Dua: Sebuah Pemintaan

5.2K 323 36
                                    

"Mas. Boleh aku meminta sesuatu pada Mas?" Dalam keheningan dan kehangatan yang beberapa saat tercipta, Fatima pun mulai bersuara. Atensi Zharif langsung ia kerahkan semuanya pada sang istri.

"Ya. Apa pun itu akan Mas berikan."

"Tolong, panggilkan sahabatku. Aku ingin berbicara dengannya. Secara langsung. Tidak melalui telepon."

"Sahabatmu? Kenapa dia tidak ada di sini menemanimu?"

"Aku tidak memberitahukan ini semua, Mas. Aku takut dia khawatir."

"Siapa namanya?"

"Almira. Almira Chana Hazimah," ucap Fatima lirih. "Suruh dia ke sini, ya, Mas. Aku ingin berbicara padanya. Sekarang."

Zharif tersenyum sembari mengusap kepala Fatima. "Apa kamu tidak apa-apa kutinggal sebentar?"

"Tidak apa-apa, Mas. Tak perlu khawatir."

"Hm, aku ragu. Baiklah. Mas akan minta Suster Dian untuk menemanimu sebentar."

Fatima tertawa kecil. "Iya, Mas. Aku akan menurut," ungkapnya. Mendengar tawa itu, Zharif merasa yakin bahwa semuanya akan kembali seperti dulu kala. Sungguh, ia sangat senang. Doanya telah diijabah oleh Allah.

Sebelum pergi, Zharif menghadiahkan Fatima dengan kecupan lembut di dahi. Fatima memejam saat bibir Zharif begitu terasa di dahinya. Ia ingin waktu berhenti sesaat. Namun, semua sudah tersusun sesuai ketetapan-Nya. Tak ada yang bisa mengubah suatu ketetapan dari-Nya. Seperti kematian yang telah Allah tetapkan sejak lama. Jika Allah berkata "terjadilah," maka terjadilah itu.

Kini, Fatima akan menemui takdirnya. Hanya saja ia ingin mengungkapkan permintaan terakhirnya sebelum malaikat maut mencabut ruh dalam dirinya. 

***

Pagi semakin memancar. Mentari tanpa malu-malu menampakkan sinar terangnya ke penjuru kota. Birunya langit terhampar luas layaknya samudera di lautan. Begitu indah dan memanjakan mata. Sementara indra pendengar dan penciuman, masing-masing dimanjakan oleh cuit-cuitan burung yang saling bersahut-sahutan dan sejuknya aroma pagi yang masihlah minim polusi. Duhai, nikmat Tuhan manakah yang engkau dustakan?

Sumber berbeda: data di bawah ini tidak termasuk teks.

Lemma fold_seq_invariant {S} (f : S -> nat -> S) (I : nat -> S -> Prop)
    (len : nat) : forall (start : nat) (s : S),
  I start s ->
  (forall k s, (start <= k < start + len)%nat -> I k s -> I (Datatypes.S k) (f s k)) ->
  I (start + len)%nat (fold_left f (seq start len) s).
Proof.
  induction len as [|len IH]; intros start s Hs Hstep; simpl.
  - by rewrite Nat.add_0_r.
  - rewrite <- Nat.add_succ_comm. apply IH.
    + apply Hstep; [lia|done].
    + intros k s' Hk. apply Hstep. lia.
Qed.

End Matrix.

Section Distance.

Import Helpers MatrixInvariants.

Variables str1 str2 : list N.

Local Abbreviation width := (S (length str1)).
Local Abbreviation height := (S (length str2)).
Local Abbreviation prefixDistance := (prefixDistance str1 str2).
Local Abbreviation rowsFilled := (rowsFilled str1 str2).

Lemma prefixDistance_row0 i : (i <= length str1)%nat -> prefixDistance 0 i = Z.of_nat i.
Proof.
  intros Hi. unfold prefixDistance. rewrite take_0, levenshtein_nil_r.
  rewrite length_take. lia.
Qed.

Lemma prefixDistance_col0 j : (j <= length str2)%nat -> prefixDistance j 0 = Z.of_nat j.
Proof.
  intros Hj. unfold prefixDistance. rewrite take_0. simpl.
  rewrite length_take. lia.
Qed.

Lemma prefixDistance_step j i :
  (1 <= j <= length str2)%nat -> (1 <= i <= length str1)%nat ->
  prefixDistance j i
  = Z.min (Z.min (prefixDistance j (i - 1) + 1) (prefixDistance (j - 1) i + 1))
          (prefixDistance (j - 1) (i - 1)
           + if decide (str1 !! (i - 1)%nat = str2 !! (j - 1)%nat) then 0 else 1).
Proof.
  intros Hj Hi. unfold prefixDistance.
  destruct (lookup_lt_is_Some_2 str1 (i - 1)) as [x Hx]; [lia|].
  destruct (lookup_lt_is_Some_2 str2 (j - 1)) as [y Hy]; [lia|].
  replace i with (Datatypes.S (i - 1)) at 1 by lia.
  replace j with (Datatypes.S (j - 1)) at 1 by lia.
  rewrite (take_S_r _ _ _ Hx), (take_S_r _ _ _ Hy), levenshtein_snoc.
  replace (take i str1) with (take (i - 1) str1 ++ [x])
    by (rewrite <- (take_S_r _ _ _ Hx); f_equal; lia).
  replace (take j str2) with (take (j - 1) str2 ++ [y])
    by (rewrite <- (take_S_r _ _ _ Hy); f_equal; lia).
  rewrite Hx, Hy. unfold differ.
  destruct (decide (x = y)) as [->|Hne].
  - rewrite decide_True by done. lia.
  - rewrite decide_False by congruence. lia.
Qed.

Lemma blank_wellFormed :
  wellFormed width height (replicate height (replicate width None)).
Proof.
  split; [by rewrite length_replicate|].
  apply Forall_replicate. by rewrite length_replicate.
Qed.

(** After the first loop: row 0 is filled. *)
Lemma firstRow_filled :
  let m := fold_left (fun matrix i => setCell matrix 0 i (Z.of_nat i))
                     (seq 0 width)
                     (replicate height (replicate width None)) in
  wellFormed width height m
  /\ forall i, (i < width)%nat -> getCell m 0 i = Z.of_nat i.
Proof.
  apply (fold_seq_invariant
           (fun matrix i => setCell matrix 0 i (Z.of_nat i))
           (fun k m => wellFormed width height m
                       /\ forall i, (i < k)%nat -> getCell m 0 i = Z.of_nat i)
           width 0%nat).
  - split; [apply blank_wellFormed|]. intros i Hi. lia.
  - intros k m Hk [Hwf Hrow]. split; [by apply setCell_wellFormed|].
    intros i Hi.
    rewrite (getCell_setCell width height) by (done || lia).
    destruct (decide _) as [[_ ->]|Hne]; [done|].
    apply Hrow. lia.
Qed.

(** After the second loop: column 0 is filled as well. *)
Lemma firstColumn_filled (m : Matrix) :
  wellFormed width height m ->
  (forall i, (i < width)%nat -> getCell m 0 i = Z.of_nat i) ->
  let m' := fold_left (fun matrix j => setCell matrix j 0 (Z.of_nat j))
                      (seq 0 height) m in
  wellFormed width height m'
  /\ (forall i, (i < width)%nat -> getCell m' 0 i = Z.of_nat i)
  /\ (forall j, (j < height)%nat -> getCell m' j 0 = Z.of_nat j).
Proof.
  intros Hwf Hrow.
  apply (fold_seq_invariant
           (fun matrix j => setCell matrix j 0 (Z.of_nat j))
           (fun k m' =>
              wellFormed width height m'
              /\ (forall i, (i < width)%nat -> getCell m' 0 i = Z.of_nat i)
              /\ (forall j, (j < k)%nat -> getCell m' j 0 = Z.of_nat j))
           height 0%nat).
  - split; [done|]. split; [done|]. intros j Hj. lia.
  - intros k m' Hk (Hwf' & Hrow' & Hcol').
    split; [by apply setCell_wellFormed|]. split.
    + intros i Hi.
      rewrite (getCell_setCell width height) by (done || lia).
      destruct (decide _) as [[<- ->]|Hne]; [done|]. by apply Hrow'.
    + intros j Hj.
      rewrite (getCell_setCell width height) by (done || lia).
      destruct (decide _) as [[-> _]|Hne]; [done|].
      apply Hcol'. lia.
Qed.

Lemma row_filled (j : nat) (m : Matrix) :
  (1 <= j < height)%nat ->
  rowsFilled j m ->
  rowsFilled (S j)
    (fold_left
       (fun matrix i =>
          let indicator :=
            if decide (str1 !! (i - 1)%nat = str2 !! (j - 1)%nat)
            then 0 else 1 in
          setCell matrix j i
            (Z.min (Z.min (getCell matrix j (i - 1) + 1)
                          (getCell matrix (j - 1) i + 1))
                   (getCell matrix (j - 1) (i - 1) + indicator)))
       (seq 1 (length str1)) m).
Proof.
  intros Hj Hrows.
  cut (rowsFilled j
         (fold_left
            (fun matrix i =>
               let indicator :=
                 if decide (str1 !! (i - 1)%nat = str2 !! (j - 1)%nat)
                 then 0 else 1 in
               setCell matrix j i
                 (Z.min (Z.min (getCell matrix j (i - 1) + 1)
                               (getCell matrix (j - 1) i + 1))
                        (getCell matrix (j - 1) (i - 1) + indicator)))
            (seq 1 (length str1)) m)
       /\ forall i, (i < 1 + length str1)%nat ->
                    getCell
                      (fold_left
                         (fun matrix i =>
                            let indicator :=
                              if decide (str1 !! (i - 1)%nat
                                         = str2 !! (j - 1)%nat)
                              then 0 else 1 in
                            setCell matrix j i
                              (Z.min (Z.min (getCell matrix j (i - 1) + 1)
                                            (getCell matrix (j - 1) i + 1))
                                     (getCell matrix (j - 1) (i - 1)
                                      + indicator)))
                         (seq 1 (length str1)) m) j i
                    = prefixDistance j i).
  { intros [(Hwf & Hdone & Hcol) Hrow]. split; [done|]. split; [|done].
    intros j' i Hj' Hh Hi.
    destruct (decide (j' = j)) as [->|Hne]; [apply Hrow; lia|].
    apply Hdone; [lia|done|done]. }
  apply (fold_seq_invariant _
           (fun c m' => rowsFilled j m'
                        /\ forall i, (i < c)%nat ->
                                     getCell m' j i = prefixDistance j i)
           (length str1) 1%nat).
  - split; [done|]. intros i Hi. replace i with 0%nat by lia.
    destruct Hrows as (_ & _ & Hcol). apply Hcol. lia.
  - intros c m' Hc [(Hwf & Hdone & Hcol) Hrow].
    assert (forall j' i',
               getCell
                 (setCell m' j c
                    (Z.min (Z.min (getCell m' j (c - 1) + 1)
                                  (getCell m' (j - 1) c + 1))
                           (getCell m' (j - 1) (c - 1)
                            + if decide (str1 !! (c - 1)%nat
                                         = str2 !! (j - 1)%nat)
                              then 0 else 1))) j' i'
               = if decide (j' = j /\ i' = c) then prefixDistance j c
                 else getCell m' j' i') as Hget.
    { intros j' i'.
      rewrite (getCell_setCell width height) by (done || lia).
      destruct (decide _); [|done].
      rewrite (prefixDistance_step j c) by lia.
      rewrite (Hrow (c - 1)%nat) by lia.
      rewrite (Hdone (j - 1)%nat c) by lia.
      rewrite (Hdone (j - 1)%nat (c - 1)%nat) by lia.
      done. }
    cbv zeta. split; [split; [by apply setCell_wellFormed|split]|].
    + intros j' i' Hj' Hh Hi'. rewrite Hget.
      rewrite decide_False by lia. by apply Hdone.
    + intros j' Hj'. rewrite Hget. rewrite decide_False by lia.
      by apply Hcol.
    + intros i' Hi'. rewrite Hget.
      destruct (decide (j = j /\ i' = c)) as [[_ ->]|Hne]; [done|].
      apply Hrow. lia.
Qed.
(** [PdfMatrix()] *)
Definition identity : matrix := ((e1, e0, e0), (e0, e1, e0), (e0, e0, e1)).

(** [PdfMatrix((a, b, c, d, e, f))] *)
Definition of_shorthand (a b c d e f : entry) : matrix :=
  ((a, b, e0), (c, d, e0), (e, f, e1)).

(** [sum(i * j for i, j in zip(row, col))] *)
Definition dot (r c : row) : entry :=
  let '(r0, r1, r2) := r in
  let '(c0, c1, c2) := c in
  eadd (eadd (eadd e0 (emul r0 c0)) (emul r1 c1)) (emul r2 c2).

Definition col (k : nat) (m : matrix) : row :=
  let '((a0, a1, a2), (b0, b1, b2), (c0, c1, c2)) := m in
  match k with
  | O => (a0, b0, c0)
  | S O => (a1, b1, c1)
  | _ => (a2, b2, c2)
  end.

(** [a @ b] *)
Definition matmul (a b : matrix) : matrix :=
  let '(r0, r1, r2) := a in
  let mk r := (dot r (col 0 b), dot r (col 1 b), dot r (col 2 b)) in
  (mk r0, mk r1, mk r2).

Definition scaled (m : matrix) (x y : entry) : matrix :=
  matmul m (of_shorthand x e0 e0 y e0 e0).

Definition translated (m : matrix) (x y : entry) : matrix :=
  matmul m (of_shorthand e1 e0 e0 e1 x y).

Definition shorthand (m : matrix) : list entry :=
  let '((a, b, _), (c, d, _), (e, f, _)) := m in [a; b; c; d; e; f].

End PdfMatrix.

(** An operand of a content-stream instruction: a number, or any other
    token kept as written. *)
Inductive operand : Type :=
| Number (e : PdfMatrix.entry)
| Token (t : str).

(** An instruction: its operands and its operator. *)
Definition instruction : Type := list operand * str.


(** A box: (x0, y0, x1, y1). *)
Record box : Type := mkBox { x0 : number; y0 : number; x1 : number; y1 : number }.

(** What [scale] reads and writes of a page: the media box, the four
    optional boxes, the optional /UserUnit and the parsed content stream. *)
Record page : Type := mkPage {
  MediaBox : box;
  CropBox : option box;
  BleedBox : option box;
  TrimBox : option box;
  ArtBox : option box;
  UserUnit : option number;
  Contents : list instruction
}.

(* ================================================================= *)
(** ** The page transform *)

(** The body of the loop of [scale] on one page: [NoChange] for
    [continue], [Changed p'] for the page as it is left at the end of the
    body. *)
Inductive outcome : Type :=
| NoChange
| Changed (p' : page).

(** [fmt = tuple(Decimal(e)/(PT*user_unit) for e in fmt_mm)], one element. *)
Definition to_native (user_unit : decimal) (e : decimal) : result decimal :=
  pt <- PT ;;
  k <- mul pt user_unit ;;
  div e k.

(** [user_unit = Decimal(p.get("/UserUnit", 1))] *)
Definition user_unit_of (p : page) : decimal :=
  to_decimal (match UserUnit p with Some u => u | None => Int 1 end).

(** The page's size in its own units and its distance to the target:
    (fmt, width, height, x_diff, y_diff), lines 23-32. *)
Definition measure (fmt_mm : format) (p : page)
  : result (format * number * number * decimal * decimal) :=
  let user_unit := user_unit_of p in
  f0 <- to_native user_unit (fst fmt_mm) ;;
  f1 <- to_native user_unit (snd fmt_mm) ;;
  let old_mediabox := MediaBox p in
  width <- nsub (x1 old_mediabox) (x0 old_mediabox) ;;
  height <- nsub (y1 old_mediabox) (y0 old_mediabox) ;;
  x_diff <- sub (to_decimal width) f0 ;;
  y_diff <- sub (to_decimal height) f1 ;;
  Ok ((f0, f1), width, height, x_diff, y_diff).

(** [abs(x_diff) < threshold and abs(y_diff) < threshold], lines 35-36. *)
Definition below_threshold (x_diff y_diff : decimal) : result bool :=
  let threshold := of_int 1 in
  ax <- abs x_diff ;;
  bx <- lt ax threshold ;;
  if bx then (ay <- abs y_diff ;; lt ay threshold) else Ok false.

(** What pikepdf keeps of a number that is assigned into a PDF array: an
    int as a PDF integer, and a Decimal as a PDF real with the library's
    decimal precision of 15 significant digits, that is [+d] under a
    context of that precision, read back as that Decimal.  A NaN or an
    infinity is refused with ValueError.  (A PDF integer fits 64 bits; the
    ints that [scale] assigns are those it has read from the page.) *)
Definition decimal_precision : Z := 15.

Definition encode (n : number) : result number :=
  match n with
  | Int z => Ok (Int z)
  | Dec (Finite s c e) =>
      r <- round_at decimal_precision (if (c =? 0)%N then false else s) c e ;;
      Ok (Dec r)
  | Dec _ => Raise ValueError
  end.

(** [page.mediabox = [a, b, c, d]]: the box as it is read back. *)
Definition assign_box (a b c d : number) : result box :=
  a' <- encode a ;;
  b' <- encode b ;;
  c' <- encode c ;;
  d' <- encode d ;;
  Ok (mkBox a' b' c' d').

(** The new media box, lines 41-44, as [page.mediabox] holds it after the
    assignment. *)
Definition resized_box (old_mediabox : box) (x_diff y_diff : decimal)
  : result box :=
  nx1 <- sub (to_decimal (x1 old_mediabox)) x_diff ;;
  ny1 <- sub (to_decimal (y1 old_mediabox)) y_diff ;;
  assign_box (x0 old_mediabox) (y0 old_mediabox) (Dec nx1) (Dec ny1).
(** * jsonrpc2: the JSON-RPC 2.0 server codec

    A shallow embedding of the server codec of package [jsonrpc2]
    (the codec file and [error.go]) and the properties of its three
    operations [ReadRequestHeader], [ReadRequestBody] and [WriteResponse].

    Conventions of the embedding:
    - a Go [string] and a [[]byte] are a [string] (a list of 8-bit characters);
    - a [uint64] is a [Z] in [0, 2^64), the wrap-around of [c.seq++] is
      written out;
    - a nilable pointer or interface is an [option];
    - [map[uint64]*json.RawMessage] is a [gmap Z (option RawMessage)]: a key
      can be present and hold the nil pointer;
    - a method with a pointer receiver takes the codec and returns the codec
      it leaves behind, together with its Go result;
    - package [encoding/json] and the connection are not part of the
      package: they are the interfaces [JSON] and [ReadWriteCloser]. *)

From Stdlib Require Import ZArith String Ascii List DecimalString.
From stdpp Require Import base option gmap strings list.

Local Open Scope string_scope.
Local Open Scope Z_scope.

(** ** Values of the Go side *)

(** [json.RawMessage]: the bytes of one JSON value, not interpreted. *)
Definition RawMessage : Type := string.

(** The dynamic values an [interface{}] holds when it is not nil. *)
#[warnings="-register-all"]
Inductive Any : Type :=
  | AString (s : string)
  | AInt (n : Z)
  | ABool (b : bool)
  | ASlice (l : list Any)
  | AStruct (fields : list (string * Any)).

(** [error.go]: [type ErrCode int] and its constants. *)
Definition ErrCode : Type := Z.

Definition ErrCodeParse : ErrCode := -32700.
Definition ErrCodeInvalidReq : ErrCode := -32600.
Definition ErrCodeMethodNotFound : ErrCode := -32601.
Definition ErrCodeInvalidParams : ErrCode := -32602.
Definition ErrCodeInternal : ErrCode := -32603.
Definition ErrCodeServer : ErrCode := -32001.
Definition ErrCodeServiceNotFound : ErrCode := -32002.

Definition ErrMsgParse : string := "Parse error".
Definition ErrMsgInvalidReq : string := "Invalid Request".
Definition ErrMsgMethodNotFound : string := "Method not found".
Definition ErrMsgInvalidParams : string := "Invalid params".
Definition ErrMsgInternal : string := "Internal error".
Definition ErrMsgServiceNotFound : string := "Service not found".

(** [error.go]: [type Error struct]; [Data] is an [interface{}] with the tag
    [omitempty]. *)
Module Error.
Record t : Type := mk {
  Code : ErrCode;
  Msg : string;
  Data : option Any
}.
End Error.

(** A value of the Go interface [error]: a [*Error] of this package, the
    result of [errors.New], or an error of [encoding/json] or of the stream. *)
Inductive error : Type :=
  | ErrorPtr (e : Error.t)
  | errorString (s : string)
  | foreign (descr : string).

Definition errors_New (s : string) : error := errorString s.

(** [const Version = "2.0"] *)
Definition Version : string := "2.0".

(** [type serverRequest struct]: [Params] and [Id] are [*json.RawMessage]. *)
Module serverRequest.
Record t : Type := mk {
  Version : string;
  Method : string;
  Params : option RawMessage;
  Id : option RawMessage
}.

(** [func (r *serverRequest) reset()] *)
Definition reset (r : t) : t :=
  {| Version := EmptyString; Method := EmptyString;
     Params := None; Id := None |}.

Definition set_Id (r : t) (id : option RawMessage) : t :=
  {| Version := Version r; Method := Method r;
     Params := Params r; Id := id |}.
End serverRequest.

(** [type serverResponse struct]: [Result] and [Error] are [interface{}]
    with the tag [omitempty]; [Error] only ever receives the [*Error] of a
    [Response]. *)
Module serverResponse.
Record t : Type := mk {
  Version : string;
  Id : option RawMessage;
  Result : option Any;
  Error : option Error.t
}.
End serverResponse.

(** Modelled from the spec: the header types [Request] and [Response] of the
    dispatch engine, whose declarations are not in the codec file. The codec
    reads and writes [ServiceMethod], [Seq] (a [uint64]) and [Error] (nil, or
    the RPC error of the call). *)
Module Request.
Record t : Type := mk {
  ServiceMethod : string;
  Seq : Z
}.
End Request.

Module Response.
Record t : Type := mk {
  ServiceMethod : string;
  Seq : Z;
  Error : option Error.t
}.
End Response.
(** * Food-access mapping: a shallow embedding of [main.py]

    The program reads a tract shapefile and a food-access CSV, joins them,
    prints a match rate and draws five maps.  The development embeds

    - the pandas / geopandas table operations the program calls (column
      lookup, boolean indexing, element-wise comparison and division, left
      merge, [count], [dissolve] with [aggfunc="sum"]),
    - the matplotlib state the plotting calls act on (figures, axes, titles,
      saved files),
    - the six functions of [main.py] as computations over a world that holds
      the shared table object.

    Numbers.  The CSV's numeric columns (population, flags, access counts)
    hold integers; pandas stores them as int64, or as float64 with NaN once
    the left join leaves a row unmatched.  A numeric cell is an [option Z]
    ([None] is NaN); sums over such cells are exact, which is what pandas
    computes as long as the magnitudes stay below 2^53.  True division and
    every comparison against a float literal are IEEE binary64, taken from
    the kernel's [SpecFloat] specification with [prec = 53], [emax = 1024].
    Division by zero does not raise: it gives an infinity or NaN, and a
    comparison with NaN is false.  The classification masks (lines
    113-118) are embedded for columns of either kind, integer cells or
    arbitrary float64 cells; the county aggregates are embedded for
    integer cells, and a theorem that relies on the value of a sum bounds
    the magnitudes by 2^53.

    Library behaviour the embedding follows.
    - [merge(how="left")] keeps the left rows in order, pairs each with
      every right row of equal key, and a null key matches a null key; a
      column name present on both sides gets the suffixes [_x] and [_y].
    - [dissolve(by=.., aggfunc="sum")] groups by the distinct non-null keys
      in sorted order, drops rows whose key is null, sums numeric columns
      skipping nulls, unions the geometries and concatenates the strings
      of a string column.
    - [df[name] = values] updates the table object in place, so the caller
      sees the new column; boolean indexing, column selection and
      [dissolve] return new tables.
    - [plt.subplots] makes its figure current; [df.plot(ax=..)] draws on the
      given axes, [plt.title] and [plt.savefig] act on the current ones.
    A missing column, a key dtype mismatch or a mask with nulls raises: the
    computation has no result. *)

From Stdlib Require Import ZArith Lia Bool.
From Stdlib Require QArith.
From Stdlib Require Import Floats.SpecFloat.
From stdpp Require Import gmap strings list sorting.

Local Open Scope Z_scope.

(* ===================================================================== *)
(** ** IEEE binary64 *)
(* ===================================================================== *)

Module F64.

Definition prec : Z := 53.
Definition emax : Z := 1024.

Definition nan : spec_float := S754_nan.
Definition pzero : spec_float := S754_zero false.

(** int64 -> float64, round to nearest even. *)
Definition of_Z (z : Z) : spec_float := binary_normalize prec emax z 0 false.

(** A numeric cell as a float64: NaN for a null. *)
Definition of_cell (c : option Z) : spec_float :=
  match c with
  | Some z => of_Z z
  | None => nan
  end.

Definition div (x y : spec_float) : spec_float := SFdiv prec emax x y.
Definition mul (x y : spec_float) : spec_float := SFmul prec emax x y.
Definition add (x y : spec_float) : spec_float := SFadd prec emax x y.

(** [x >= y]: false as soon as one side is NaN. *)
Definition ge (x y : spec_float) : bool :=
  match SFcompare x y with
  | Some Gt | Some Eq => true
  | _ => false
  end.

Definition le (x y : spec_float) : bool := SFleb x y.

(** [x == y]: false as soon as one side is NaN. *)
Definition eqb (x y : spec_float) : bool :=
  match SFcompare x y with
  | Some Eq => true
  | _ => false
  end.

(** [x > 0]: a positive finite number or plus infinity. *)
Definition positive (x : spec_float) : bool :=
  match x with
  | S754_finite false _ _ | S754_infinity false => true
  | _ => false
  end.

Definition is_nan (x : spec_float) : bool :=
  match x with
  | S754_nan => true
  | _ => false
  end.

(** The literals of the program. *)
Definition lit_0_33 : spec_float := S754_finite false 5944751508129055 (-54).
Definition lit_100 : spec_float := S754_finite false 7036874417766400 (-46).
Definition lit_2 : spec_float := S754_finite false 4503599627370496 (-51).

End F64.

(* ===================================================================== *)
(** ** Columns and tables *)
(* ===================================================================== *)

(** A geometry is the set of polygon parts it covers; the union of two
    geometries is the union of the sets. *)
Definition geom : Type := gset nat.

(** Row labels: the positions of a [RangeIndex], or the group keys that
    [dissolve] turns into the index. *)
Inductive label :=
  | RowId (n : nat)
  | Key (s : string).

Global Instance label_eq_dec : EqDecision label.
Proof. solve_decision. Defined.

(** One column of a table, by dtype. *)
Inductive column :=
  | NumCol (l : list (option Z))
  | FltCol (l : list spec_float)
  | BoolCol (l : list (option bool))
  | ObjCol (l : list (option string))
  | GeomCol (l : list (option geom)).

Tampak seorang hawa berwajah cerah dengan manik obsidiannya yang berbinar indah. Kedua tungkai di balik jilbab hitam itu melangkah pasti menuju sebuah kedai roti. Seperti biasa menjaga kedai tersebut di pagi hari. Sekaligus membuat roti bermacam rasa dan bentuk yang merupakan hobi yang paling sosok itu sukai. Almira, sosok hawa itu. Pemilik juga pengelola kedai yang telah terbangun sejak setahun ia lulus SMA.

"Iya, nih. Mira lagi sibuk di kedai. Iya, biasa, Bun. Harus datang lebih pagi sama yang lainnya." Almira tampak berbincang dengan seseorang di balik telepon sembari mengelap etalase roti. "Nggak ganggu kok, Bun. Lagian jam segini pelanggan belum-" Ucapannya terhenti ketika terdengar suara lonceng kedai berbunyi.

"Almira tutup dulu, ya, Bun. Nanti dihubungi lagi. Sayang Bunda." Almira bergegas menaruh gawainya di kantong celemek bercorak coklat yang ia pakai.

"Selamat datang di kedai ro-" Almira terdiam. Matanya menatap sesosok pria yang dikenalnya tampak tersenyum lebar. Kemudian, tertegun ia kala melihat sesosok pria lain yang berdiri tak jauh dari kedainya. Sosok yang ia kenal tampak memperhatikan kedainya. Terlihat jelas di pintu kedai yang transparan itu.

"Fikar?" gumam Almira yang masih bisa didengar oleh pria itu.

"Alhamdulillah, kamu masih ingat. Kirain udah lupa." Fikar terkekeh sembari mengusap tengkuknya sedikit salah tingkah. "Gimana kabarmu, Almira?"

Almira mengangguk kecil dengan pikirannya yang masih terbagi. Sosok pria lain yang ia kenal itu masih berdiri di tempatnya berpijak, dengan mata menyorot fokus ke kedainya. Entah kenapa.